The discovery was made by National Institutes of Health (NIH) researcher Edouard Cadieu and his colleagues in the United States,
7
who successfully sniffed out three crucial genes that control whether a dog has hair that is long or short, wiry or curly, or
comes with ‘furnishings' – the moustache and eyebrows seen in some breeds.
Cadieu and his colleagues made the discovery using a technique called genome-wide association. By comparing the pattern of genetic markers called SNPs (single nucleotide polymorphisms) from many dogs with a single characteristic of interest alongside other dog breeds lacking that trait, the team were able to home in on the genetic region and then the genes underlying the different hairstyles.
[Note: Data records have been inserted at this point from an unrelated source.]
(** * BsEvent.h: the event / callback-connection primitive of BansheeUtility

    A shallow embedding of [BaseConnectionData], [EventInternalData],
    [HEvent] and [TEvent] (Source/BansheeUtility/Include/BsEvent.h), and a
    verification of the list, reference-count and trigger behaviour of
    the event against its specification.

    Memory is an arena of connection records addressed by index: records
    are obtained with [bs_new] and are only returned to the allocator when
    the event data is destroyed, so an address stays valid for the whole
    life of the event.  Dereferencing an address that was never allocated
    is undefined behaviour in C++ and is reported as [Fault]. *)

From Stdlib Require Import ZArith Lia.
From stdpp Require Import base option list gmap.
From stdpp Require Import sorting.

(** ** Results of running code

    [Fault] is a null or wild pointer dereference, or a failed [assert];
    [OutOfFuel] means that the step budget of a loop was exhausted. *)

Inductive result (A : Type) : Type :=
  | Ok (a : A)
  | Fault
  | OutOfFuel.
Arguments Ok {A} a.
Arguments Fault {A}.
Arguments OutOfFuel {A}.

Global Instance result_ret : MRet result := λ A a, Ok a.
Global Instance result_bind : MBind result := λ A B f m,
  match m with
  | Ok a => f a
  | Fault => Fault
  | OutOfFuel => OutOfFuel
  end.

(** ** Connection records *)

Abbreviation ptr := nat (only parsing).
Abbreviation cbid := nat (only parsing).
Abbreviation slot := nat (only parsing).

(** [UINT32 handleLinks]: arithmetic wraps modulo 2^32. *)
Definition UINT32_MOD : Z := (2 ^ 32)%Z.
Definition u32_inc (z : Z) : Z := ((z + 1) mod UINT32_MOD)%Z.
Definition u32_dec (z : Z) : Z := ((z - 1) mod UINT32_MOD)%Z.

(** [TEvent::ConnectionData], with the fields of its base
    [BaseConnectionData].  [func] is the stored [std::function]; [None]
    is the empty function ([func == nullptr]); a callback is named by an
    identifier whose code is looked up in the callback environment. *)
Record ConnectionData : Type := mkConn {
  prev : option ptr;
  next : option ptr;
  isActive : bool;
  handleLinks : Z;
  func : option cbid
}.

(** The constructor [ConnectionData()]: [BaseConnectionData()] and a
    default-constructed, empty [func]. *)
Definition ConnectionData_new : ConnectionData :=
  mkConn None None true 0%Z None.

Definition set_prev (v : option ptr) (c : ConnectionData) : ConnectionData :=
  mkConn v (next c) (isActive c) (handleLinks c) (func c).
Definition set_next (v : option ptr) (c : ConnectionData) : ConnectionData :=
  mkConn (prev c) v (isActive c) (handleLinks c) (func c).
Definition set_isActive (v : bool) (c : ConnectionData) : ConnectionData :=
  mkConn (prev c) (next c) v (handleLinks c) (func c).
Definition set_handleLinks (v : Z) (c : ConnectionData) : ConnectionData :=
  mkConn (prev c) (next c) (isActive c) v (func c).
Definition set_func (v : option cbid) (c : ConnectionData) : ConnectionData :=
  mkConn (prev c) (next c) (isActive c) (handleLinks c) v.

(** [ConnectionData::deactivate]: [func = nullptr], then the base class
    clears [isActive]. *)
Definition deactivate (c : ConnectionData) : ConnectionData :=
  set_isActive false (set_func None c).

(** [handleLinks++] and [handleLinks--]. *)
Definition inc_links (c : ConnectionData) : ConnectionData :=
  set_handleLinks (u32_inc (handleLinks c)) c.
Definition dec_links (c : ConnectionData) : ConnectionData :=
  set_handleLinks (u32_dec (handleLinks c)) c.

(** ** EventInternalData *)

Record EventInternalData : Type := mkEvent {
  heap : list ConnectionData;
  mConnections : option ptr;
  mFreeConnections : option ptr
}.

(** [EventInternalData()] *)
Definition EventInternalData_new : EventInternalData :=
  mkEvent [] None None.

Definition set_heap (h : list ConnectionData) (d : EventInternalData) :=
  mkEvent h (mConnections d) (mFreeConnections d).
Definition set_mConnections (v : option ptr) (d : EventInternalData) :=
  mkEvent (heap d) v (mFreeConnections d).
Definition set_mFreeConnections (v : option ptr) (d : EventInternalData) :=
  mkEvent (heap d) (mConnections d) v.

(** Reading [*p] and writing [*p = f( *p )]. *)
Definition deref (p : ptr) (d : EventInternalData) : result ConnectionData :=
  match heap d !! p with
  | Some c => Ok c
  | None => Fault
  end.

Definition store (p : ptr) (f : ConnectionData → ConnectionData)
    (d : EventInternalData) : result EventInternalData :=
  match heap d !! p with
  | Some c => Ok (set_heap (<[p := f c]> (heap d)) d)
  | None => Fault
  end.

(** [bs_new<ConnectionData>()]: a record at a fresh address. *)
Definition bs_new (d : EventInternalData) : ptr * EventInternalData :=
  (length (heap d), set_heap (heap d ++ [ConnectionData_new]) d).

(** The explicit destructor call [conn->~BaseConnectionData()]: the
    destructor is virtual, so [func] is destroyed, and the base
    destructor asserts [!handleLinks && !isActive]. *)
Definition destroy (p : ptr) (d : EventInternalData) : result EventInternalData :=
  c ← deref p d;
  if bool_decide (handleLinks c = 0%Z) && negb (isActive c)
  then store p (set_func None) d
  else Fault.

(** [EventInternalData::free] *)
Definition free (conn : ptr) (d : EventInternalData) : result EventInternalData :=
  c ← deref conn d;
  d ← match prev c with
       | Some q => store q (set_next (next c)) d
       | None => Ok (set_mConnections (next c) d)
       end;
  c ← deref conn d;
  d ← match next c with
       | Some n => store n (set_prev (prev c)) d
       | None => Ok d
       end;
  d ← store conn (set_prev None) d;
  d ← store conn (set_next None) d;
  d ← match mFreeConnections d with
       | Some f =>
           d ← store conn (set_next (Some f)) d;
           store f (set_prev (Some conn)) d
       | None => Ok d
       end;
  destroy conn (set_mFreeConnections (Some conn) d).

(** [EventInternalData::disconnect] *)
Definition disconnect (conn : ptr) (d : EventInternalData) : result EventInternalData :=
  d ← store conn deactivate d;
  d ← store conn dec_links d;
  c ← deref conn d;
  if bool_decide (handleLinks c = 0%Z) then free conn d else Ok d.

(** [EventInternalData::freeHandle] *)
Definition freeHandle (conn : ptr) (d : EventInternalData) : result EventInternalData :=
  d ← store conn dec_links d;
  c ← deref conn d;
  if bool_decide (handleLinks c = 0%Z) && negb (isActive c)
  then free conn d
  else Ok d.

(** The loop of [EventInternalData::clear], one iteration per unit of
    fuel. *)
Fixpoint clear_loop (fuel : nat) (conn : option ptr) (d : EventInternalData)
    : result EventInternalData :=
  match conn with
  | None => Ok d
  | Some p =>
      match fuel with
      | O => OutOfFuel
      | S fuel' =>
          c ← deref p d;
          let nxt := next c in
          d ← store p deactivate d;
          c ← deref p d;
          d ← (if bool_decide (handleLinks c = 0%Z) then free p d else Ok d);
          clear_loop fuel' nxt d
      end
  end.

(** [EventInternalData::clear] *)
Definition clear (fuel : nat) (d : EventInternalData) : result EventInternalData :=
  clear_loop fuel (mConnections d) d.

(** ** HEvent *)

(** [mEventData] is the shared pointer to the event's internal data;
    there is one event, so only whether the pointer is set is kept. *)
Record HEvent : Type := mkHEvent {
  mConnection : option ptr;
  mEventData : bool
}.

(** [HEvent()] *)
Definition HEvent_null : HEvent := mkHEvent None false.

(** [HEvent(eventData, connection)] *)
Definition HEvent_new (connection : ptr) (d : EventInternalData)
    : result (HEvent * EventInternalData) :=
  d ← store connection inc_links d;
  Ok (mkHEvent (Some connection) true, d).

(** [~HEvent] *)
Definition HEvent_dtor (h : HEvent) (d : EventInternalData) : result EventInternalData :=
  match mConnection h with
  | Some p => if mEventData h then freeHandle p d else Fault
  | None => Ok d
  end.

(** [HEvent::disconnect]: the new value of the handle and of the event
    data. *)
Definition HEvent_disconnect (h : HEvent) (d : EventInternalData)
    : result (HEvent * EventInternalData) :=
  match mConnection h with
  | Some p =>
      if mEventData h
      then d ← disconnect p d; Ok (HEvent_null, d)
      else Fault
  | None => Ok (h, d)
  end.

(** The conversion of a handle to [bool]. *)
Definition HEvent_bool (h : HEvent) : bool :=
  match mConnection h with Some _ => true | None => false end.

(** [HEvent::operator=]: the new value of the assigned handle and of the
    event data.  The former value of the assigned handle takes no part. *)
Definition HEvent_assign (rhs : HEvent) (d : EventInternalData)
    : result (HEvent * EventInternalData) :=
  let this := mkHEvent (mConnection rhs) (mEventData rhs) in
  match mConnection this with
  | Some p => d ← store p inc_links d; Ok (this, d)
  | None => Ok (this, d)
  end.

(** ** TEvent *)

(** [TEvent::connect] *)
Definition TEvent_connect (f : cbid) (d : EventInternalData)
    : result (HEvent * EventInternalData) :=
  '(connData, d) ←
    match mFreeConnections d with
    | Some c =>
        r ← deref c d;
        let d := set_mFreeConnections (next r) d in
        d ← store c (λ _, ConnectionData_new) d;
        r ← deref c d;
        d ← match next r with
             | Some n => store n (set_prev None) d
             | None => Ok d
             end;
        d ← store c (set_isActive true) d;
        Ok (Some c, d)
    | None => Ok (None, d)
    end;
  '(c, d) ←
    match connData with
    | Some c => Ok (c, d)
    | None => Ok (bs_new d)
    end;
  d ← store c (set_next (mConnections d)) d;
  d ← match mConnections d with
       | Some m => store m (set_prev (Some c)) d
       | None => Ok d
       end;
  let d := set_mConnections (Some c) d in
  d ← store c (set_func (Some f)) d;
  HEvent_new c d.

(** [TEvent::empty] *)
Definition TEvent_empty (d : EventInternalData) : bool :=
  match mConnections d with None => true | Some _ => false end.

(** ** Destruction of the event

    The loops of [~EventInternalData]: [next] is read, then the record is
    handed to [bs_free].  [released] lists the addresses handed to
    [bs_free] so far, in order; reading a record that was released, or
    releasing it a second time, is undefined behaviour.  [bs_free] runs
    no destructor. *)
Fixpoint free_loop (fuel : nat) (conn : option ptr) (d : EventInternalData)
    (released : list ptr) : result (list ptr) :=
  match conn with
  | None => Ok released
  | Some p =>
      match fuel with
      | O => OutOfFuel
      | S fuel' =>
          if decide (p ∈ released) then Fault
          else
            c ← deref p d;
            let nxt := next c in
            free_loop fuel' nxt d (released ++ [p])
      end
  end.

(** [~EventInternalData]: the addresses released, in order. *)
Definition EventInternalData_dtor (fuel : nat) (d : EventInternalData)
    : result (list ptr) :=
  released ← free_loop fuel (mConnections d) d [];
  free_loop fuel (mFreeConnections d) d released.

(** [TEvent::clear] *)
Definition TEvent_clear (fuel : nat) (d : EventInternalData)
    : result EventInternalData :=
  clear fuel d.

(** [~TEvent] *)
Definition TEvent_dtor (fuel : nat) (d : EventInternalData)
    : result EventInternalData :=
  TEvent_clear fuel d.

(** ** Client code

    The program around the event: handle variables, numbered by slot
    (a slot that holds no entry is a default-constructed [HEvent]), and
    the trace of callback invocations. *)

Record world : Type := mkWorld {
  ev : EventInternalData;
  handles : gmap nat HEvent;
  log : list cbid
}.

Definition world_new : world := mkWorld EventInternalData_new ∅ [].

Definition set_ev (d : EventInternalData) (w : world) : world :=
  mkWorld d (handles w) (log w).
Definition set_handles (hs : gmap nat HEvent) (w : world) : world :=
  mkWorld (ev w) hs (log w).
Definition log_call (f : cbid) (w : world) : world :=
  mkWorld (ev w) (handles w) (log w ++ [f]).

Definition handle_at (s : slot) (w : world) : HEvent :=
  default HEvent_null (handles w !! s).

(** Statements of client code. *)
Inductive cmd : Type :=
  | CConnect (dst : option slot) (f : cbid)
      (** [h = event.connect(f);], or [event.connect(f);] with the
          returned temporary dropped *)
  | CDisconnect (s : slot)        (** [h.disconnect();] *)
  | CDestroy (s : slot)           (** [h] goes out of scope *)
  | CAssign (dst src : slot)      (** [h1 = h2;] *)
  | CClear                        (** [event.clear();] *)
  | CTrigger.                     (** [event();] *)

Definition run_cmds (exec : cmd → world → result world)
    : list cmd → world → result world :=
  fix go cs w :=
    match cs with
    | [] => Ok w
    | c :: cs' => w ← exec c w; go cs' w
    end.

Section Client.

(** The code of each callback. *)
Variable body : cbid → list cmd.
Samples from more than 1000 dogs from 80 different breeds led the researchers initially to a gene called RSPO2 (R-spondin-2), which gives certain breeds of dogs their eyebrows. Next, they flushed out a gene called FGF5, which comes in two forms, one of which (the T form) leads to long hair when two copies of it are present, and a G form that triggers a short back and sides. Finally, the scientists were able to track down the gene for curly hair, KRT71, which encodes the protein keratin, used to make the hair itself (and claws). This also comes in two forms, T and C, with curly
coated pooches carrying two copies of the T form. Overall, the scientists were surprised to see that the three genes they'd identified accounted for more than 95% of the hairstyles seen in all of the animals analysed.
Also quite surprising was the finding that when the researchers studied the genetic sequences of three grey wolves, none of the alternative hairstyle genes seen amongst the dogs were present in these near relatives. The wolf genes were for short, straight hair and no ‘furnishings', suggesting they are a ‘wild-type' genetic stock from which modern dogs derive originally.
The difference between a dog and a wolf amounts to about 15,000 years of selective breeding by humans. The fact that just three genes account for the coat differences across such a broad range of dog breeds shows that, in each case, single mutations have produced each coat trait and have subsequently been bred by us into all of the other dogs around today.